(ACTION ITEM) Read the records and gather each line that includes "From".

Stored data entries:

(* ===== verification/Spec.v ===== *)
(** * The specification: a visibility machine

    What the component promises its host, without React: a machine whose
    state is the visibility of the popup and whose configuration is the
    little of the props the visibility depends on.  A click on a button, a
    request of the tooltip and a new configuration are its requests; the
    calls of the host's callbacks are its notifications.  The component is
    proved to refine the machine: every event of an instance is a step of
    the machine on the view of that instance, with the same state after it
    and the same calls, in the same order; when a callback of the host
    throws, the state is still that of the machine and the calls are the
    notifications up to the exception. *)

From S2P Require Import Prelude JsValue Effects React Collaborators.
From S2P Require Import Props Handlers Overlay Popconfirm Lifecycle.
From S2P Require Import Host Callbacks Interaction User.

(** ** The machine *)

(** The configuration: the controlling value ([visible]) and the default
    ([defaultVisible]) if they are given, whether the popup is disabled, and
    which callbacks the host listens with. *)
Record config : Type := Config {
  c_visible : option value;
  c_default : option value;
  c_disabled : bool;
  c_onVisibleChange : bool;
  c_onConfirm : bool;
  c_onCancel : bool;
}.

(** The state: the configuration in force and the visibility. *)
Record popup_state : Type := Popup {
  p_config : config;
  p_visible : value;
}.

Inductive request : Type :=
| Confirm (e : value)
| Cancel (e : value)
| Ask (v : value)
| Configure (c : config)
| Other.

Inductive notification : Type :=
| VisibleChanged (v e : value)
| Confirmed (e : value)
| Cancelled (e : value).

#[global] Instance config_eq_dec : EqDecision config.
Proof. solve_decision. Defined.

(RESPONSE TO THE TASK)
From S2P Require Import Prelude JsValue Effects React Collaborators.
From S2P Require Import Props Handlers Overlay Popconfirm Lifecycle.
From S2P Require Import Host Callbacks Interaction User.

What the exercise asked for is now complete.